Дорогой мой беленький сынок!
Я получил много твоих писем, и в каждом из них интересные рисунки. Они так похожи на войну, как будто ты был тут со мною и рисовал войну с натуры. Особенно хорошо у тебя рвется граната – совсем настоящая. Поцелуй и поблагодари за письмо Еичку. Надеюсь, что ты теперь совсем уже выздоровел после своей кори. Я жив и здоров. Австрийцев колотим – только пищат, как мыши. Крепко целую тебя. Твой папа.
Дорогая моя женушка!
Поздравляю тебя и всех наших с праздниками и с наступающим Новым годом.
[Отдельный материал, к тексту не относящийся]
(** A client as its messages see it: its output, and what it has queued. *)
Definition test_sim (a : list line * list byte) w : Prop :=
  cw_user w = a.1 /\ connected (cw_cli w) = true /\ b_capacity (TcpClient._obuf (cw_cli w)) = CLIENT_BUF /\
  buf_wf (TcpClient._obuf (cw_cli w)) /\ b_head (TcpClient._obuf (cw_cli w)) = 0 /\ contents (TcpClient._obuf (cw_cli w)) = a.2.
Definition sub_step (cb : test_msg) (data : list byte) (len id : Z) (ud : option unit) (a : list line * list byte)
    : res (list line * list byte) := Ret (a.1 ++ route_lines (parse data), a.2).
Definition again_step (cb : test_msg) (data : list byte) (len id : Z) (ud : option unit) (a : list line * list byte)
    : res (list line * list byte) :=
  let rsp : GetRouteResponse := parse data in
  let body := serialize (MkRouteReq (rr_modid rsp) (rr_cmdid rsp)) in
  _ ← assert (bool_decide (zlen a.2 + MESSAGE_HEAD_LEN + zlen body <= CLIENT_BUF));
  Ret (a.1 ++ route_lines rsp, a.2 ++ frame_bytes ID_GetRouteRequest body).

Lemma sub_contract : cli_cb_contract deal_get_route_sub test_sim sub_step.
Proof.
  split; [intros a w b (H1 & H2 & H3 & H4 & H5 & H6); by split_and!|].
  intros cb data len id ud w [u ob] a' (Hu & Hsim) [= <-]. cbn [fst snd] in Hu. eexists. do 3 (split; [done|]).
  split; [cbn [cw_user fst]; by rewrite Hu|exact Hsim].
Qed.

Lemma again_contract : cli_cb_contract deal_get_route_again test_sim again_step.
Proof.
  split; [intros a w b (H1 & H2 & H3 & H4 & H5 & H6); by split_and!|].
  intros cb data len id ud w [u ob] a' (Hu & Hcon & Hcap & Hwf & Hh & Hob) Hstep. cbn [fst snd] in *.
  unfold again_step in Hstep. cbn [fst snd] in Hstep. apply bind_Ret in Hstep as ([] & Hfit & Hstep).
  apply assert_Ret, bool_decide_eq_true_1 in Hfit. injection Hstep as <-. unfold deal_get_route_again, deal_get_route_sub.
  cbn [mbind res_mbind]. set (body := serialize _) in *. set (w1 := CWorld _ _ _).
  destruct (client_send_out body ID_GetRouteRequest w1 ob Hwf Hh Hob Hcon) as (b & Hwb & Hhb & Hxb & Hcb & ->);
    [change (cw_cli w1) with (cw_cli w); rewrite Hcap; exact Hfit|].
  cbn [mbind res_mbind]. eexists. do 3 (split; [done|]). split; [unfold w1; cbn [cw_user fst]; by rewrite Hu|]. split_and!; try done.
  cbn. by rewrite Hcb.
Qed.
Пожелания могут быть только одни: одолеть накрепко врага и заключить почетный мир; все остальные пожелания исчезают за этими большими и общими. Позавчера, в момент моего вставанья, мне подали телеграмму Архангельского с извещением о моем производстве в генералы.
К своему новому чину никак не могу привыкнуть; мне всё кажется или что рядом появился какой-то генерал, или говорящий со мною иронизирует. На это похоже тем более, что «Ваше Пр[евосходительст]во», чтобы не сбиться с «г[осподин]н пол[ковни]к», произносится с особым старанием.